Newswise — A South Dakota State University researcher is finding new ways to destroy cancer cells that develop resistance to multiple chemotherapy drugs.
“Chemotherapy is the most common treatment for cancers,” explained Assistant Professor Surtaj Iram of the Department of Chemistry and Biochemistry. “However, one of the biggest obstacles to success is cancer cells that acquire resistance to multiple drugs.” As a result, the cancer cells stop responding to these therapeutic drugs.
Through a one-year, nearly $90,000 grant from the South Dakota Board of Regents, Iram will use a new imaging technique to discover drugs that can disrupt one of the main mechanisms through which cancer cells gain resistance—overexpression of multidrug resistance protein 1, known as MRP1. In addition, he seeks to discover novel drugs that can selectively kill MRP1-overexpressing multidrug resistant cancer cells.
“Our long-term goal is to overcome multidrug resistance in cancer and to improve the effectiveness and reduce the toxicity of chemotherapy drugs,” explained Iram, who has been at South Dakota State for four years. He is one of the researchers working with South Dakota’s BioSystems Networks and Translational Research Center.
Iram has been doing cancer research for nearly 13 years, first as a postdoctoral researcher at Columbia University, then at the Queen’s University Cancer Research Institute in Canada and most recently at the Loyola University Stritch School of Medicine in Chicago. He earned his doctoral degree in biochemistry from the University of Illinois, Urbana-Champaign, in 2005.
“Although cancer cells use different mechanisms to become multidrug resistant, overexpression of MRP1 is a frequently used mechanism in many types of cancer,” Iram said.
MRP1 is a protein on the cell surface that serves as a gatekeeper, he explained. “Any drug needs to go past these gatekeepers.” MRP1 protects the cell by pumping out harmful molecules to prevent toxin buildup. Other researchers have shown that mice that do not produce this protein are hypersensitive to toxic drugs.
However, overexpression of MRP1 causes the protein to pump out the chemotherapy drugs, thereby protecting cancer cells and making them resistant to multiple therapeutic drugs. MRP1, for instance, plays a role in neuroblastoma, a rare childhood cancer that affects the nervous system.
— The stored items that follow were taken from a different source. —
(* ===== verification/Servers.v ===== *)
(** * Servers: what stands around the handlers, and the start of the program

    [internal/server/http.go] (the CORS filter, the middleware and the routes of the HTTP
    server, with their registration in [api/bigmarket/v1]), [grpc.go], [mertrics.go],
    [pkg/logger/logger.go] and [cmd/big-market-kratos/main.go].  kratos, [net/http] and zap
    are parameters; [recovery.Recovery()] is one with its documented behaviour as a
    hypothesis. *)
From Stdlib Require Import ZArith Lia List Ascii String.
From stdpp Require Import base gmap strings list numbers.
From S2P Require Import Prelude GoLib Model Po Env Mem Cache Metrics Dcc.
Open Scope Z_scope.

(** ** The CORS filter *)
Record Request := mkRequest {
  rq_Method : string;
  rq_Path : string;
  rq_RawQuery : string;
  rq_Body : string;
  rq_Get : string -> string }.

(** [http.ResponseWriter]: the headers and the status, which the first [WriteHeader] sets. *)
Record ResponseWriter := mkResponseWriter {
  rw_Header : gmap string string;
  rw_status : option Z }.

Section Cors.
Context {S : Type}.
Notation State := (ResponseWriter * S)%type.

Definition Header_Set (k v : string) : M State unit := fun s =>
  (Ret tt, (mkResponseWriter (<[k := v]> (rw_Header s.1)) (rw_status s.1), s.2)).
Definition WriteHeader (code : Z) : M State unit := fun s =>
  (Ret tt, (mkResponseWriter (rw_Header s.1) (Some (default code (rw_status s.1))), s.2)).

Definition corsFilter (next : Request -> M State unit) (r : Request) : M State unit :=
  let origin := rq_Get r "Origin" in
  (if negb (String.eqb origin EmptyString) then
     Header_Set "Access-Control-Allow-Origin" origin ;;;
     Header_Set "Access-Control-Allow-Credentials" "true"
   else Header_Set "Access-Control-Allow-Origin" "*") ;;;
  Header_Set "Access-Control-Allow-Methods" "GET, POST, PUT, PATCH, DELETE, OPTIONS" ;;;
  Header_Set "Access-Control-Allow-Headers" "Content-Type, Authorization, X-Requested-With, Accept, Origin" ;;;
  Header_Set "Access-Control-Expose-Headers" "Content-Length, Content-Type" ;;;
  if String.eqb (rq_Method r) "OPTIONS" then WriteHeader 204
  else next r.

(** The headers the filter adds. *)
Definition cors_headers (origin : string) (m : gmap string string) : gmap string string :=
  <["Access-Control-Expose-Headers"%string := "Content-Length, Content-Type"%string]>
  (<["Access-Control-Allow-Headers"%string := "Content-Type, Authorization, X-Requested-With, Accept, Origin"%string]>
  (<["Access-Control-Allow-Methods"%string := "GET, POST, PUT, PATCH, DELETE, OPTIONS"%string]>
  (if negb (String.eqb origin EmptyString)
   then <["Access-Control-Allow-Credentials"%string := "true"%string]>
          (<["Access-Control-Allow-Origin"%string := origin]> m)
   else <["Access-Control-Allow-Origin"%string := "*"%string]> m))).

(** A preflight request is answered without the handler; any other reaches it once, with
    the headers set: whatever origin asks is allowed, with credentials. *)
Lemma corsFilter_run next r w (s : S) :
  corsFilter next r (w, s) =
  let w' := mkResponseWriter (cors_headers (rq_Get r "Origin") (rw_Header w)) (rw_status w) in
  if String.eqb (rq_Method r) "OPTIONS"
  then (Ret tt, (mkResponseWriter (rw_Header w') (Some (default 204 (rw_status w))), s))
  else next r (w', s).
Proof.
  unfold corsFilter, cors_headers, bind, Header_Set, WriteHeader.
  destruct (negb (String.eqb (rq_Get r "Origin") EmptyString)); cbn [fst snd rw_Header rw_status];
    by destruct (String.eqb (rq_Method r) "OPTIONS").
Qed.
End Cors.

(** ** The HTTP and gRPC servers *)

(** [conf.Server_HTTP], [conf.Server_GRPC] *)
Record ServerConf := mkServerConf {
  sc_Network : string;
  sc_Addr : string;
  sc_Timeout : option Z }.

(** The options that were given. *)
Record ServerOptions := mkServerOptions {
  so_Network : option string;
  so_Address : option string;
  so_Timeout : option Z }.

Definition server_options (c : ServerConf) : ServerOptions :=
  mkServerOptions
    (if negb (String.eqb (sc_Network c) EmptyString) then Some (sc_Network c) else None)
    (if negb (String.eqb (sc_Addr c) EmptyString) then Some (sc_Addr c) else None)
    (sc_Timeout c).

(** [recovery.ErrUnknownRequest] *)
Definition ErrUnknownRequest : gerr := InternalServer "UNKNOWN" "unknown request error".

(** The routes of [api/bigmarket/v1/strategy_http.pb.go] and [activity_http.pb.go]. *)
Record Route := mkRoute { rt_Method : string; rt_Path : string; rt_Operation : string }.
Definition strategy_routes : list Route :=
  [mkRoute "GET" "/api/v1/strategy/raffle/strategy/armory" "/api.bigmarket.v1.Strategy/StrategyArmory";
   mkRoute "GET" "/api/v1/strategy/raffle/strategy/query_raffle_award_list"
     "/api.bigmarket.v1.Strategy/QueryRaffleAwardList";
   mkRoute "POST" "/api/v1/strategy/raffle/strategy/random_raffle" "/api.bigmarket.v1.Strategy/RandomRaffle";
   mkRoute "POST" "/api/v1/strategy/raffle/strategy/query_raffle_strategy_rule_weight"
     "/api.bigmarket.v1.Strategy/QueryRaffleStrategyRuleWeight"].
Definition activity_routes : list Route :=
  [mkRoute "GET" "/api/v1/strategy/raffle/activity/armory" "/api.bigmarket.v1.Activity/RaffleActivityArmory";
   mkRoute "POST" "/api/v1/strategy/raffle/activity/draw" "/api.bigmarket.v1.Activity/Draw";
   mkRoute "POST" "/api/v1/strategy/raffle/activity/calendar_sign_rebate"
     "/api.bigmarket.v1.Activity/CalendarSignRebate";
   mkRoute "POST" "/api/v1/strategy/raffle/activity/is_calendar_sign_rebate"
     "/api.bigmarket.v1.Activity/IsCalendarSignRebate";
   mkRoute "POST" "/api/v1/strategy/raffle/activity/query_user_activity_account"
     "/api.bigmarket.v1.Activity/QueryUserActivityAccount";
   mkRoute "POST" "/api/v1/strategy/raffle/activity/load_user_activity_account"
     "/api.bigmarket.v1.Activity/LoadUserActivityAccount"].

(** The router: a route is for one method and one path. *)
Definition matches (r : Request) (rt : Route) : bool :=
  String.eqb (rq_Method r) (rt_Method rt) && String.eqb (rq_Path r) (rt_Path rt).

Section Chain.
Context {P E S Req Rep : Type} `{PromLaws P} `{EnvLaws E}.
Notation State := (Measured P E S).

(** [recovery.Recovery()]: a panic of the handler becomes an error. *)
Variable Recovery : forall St, (Req -> M St Rep) -> Req -> M St Rep.
Hypothesis Recovery_law : forall St (handler : Req -> M St Rep) req s,
  Recovery St handler req s =
  match handler req s with
  | (Panic _, s') => (Fail ErrUnknownRequest, s')
  | o => o
  end.

(** A service as the generated code calls it: its method by the name of the operation, with
    the request read. *)
Notation Service := (string -> Req -> M S Rep) (only parsing).
Notation HTTPHandler := (Request -> M (ResponseWriter * State) unit) (only parsing).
“This protein has both a positive and negative role,” Iram explained. “We want to shut off the route through which MRP1 clears therapeutic drugs from the cell, but keep the doors open for the positive job this protein is doing.”
Using a newly developed fluorescent imaging technique, Iram and his team of graduate and undergraduate students will screen 386 anticancer compounds that are now in clinical trials and 1,443 compounds that have recently received FDA approval.
In addition, the researchers will use two lines of cells, one that is sensitive to and one that is resistant to chemotherapy drugs, to identify whether any of these compounds might be able to kill multidrug resistant cancer cells.
“Collateral sensitivity is the idea behind the discovery of drugs that can selectively kill MRP1-overexpressing multidrug resistant cancer cells,” Iram explained. “Gaining strength in one area usually creates weakness in another area—everything in nature comes at a price.” For instance, MRP1 plays a role in regulating glutathione levels. Glutathione is the most abundant antioxidant in the body. If there is less glutathione due to MRP1-overexpression, the cell may be more prone to oxidative damage.
“We will take these drugs that are already in the pipeline and find a new role for them,” Iram said. That will then create an opportunity for a licensing agreement with the company that is developing the drug.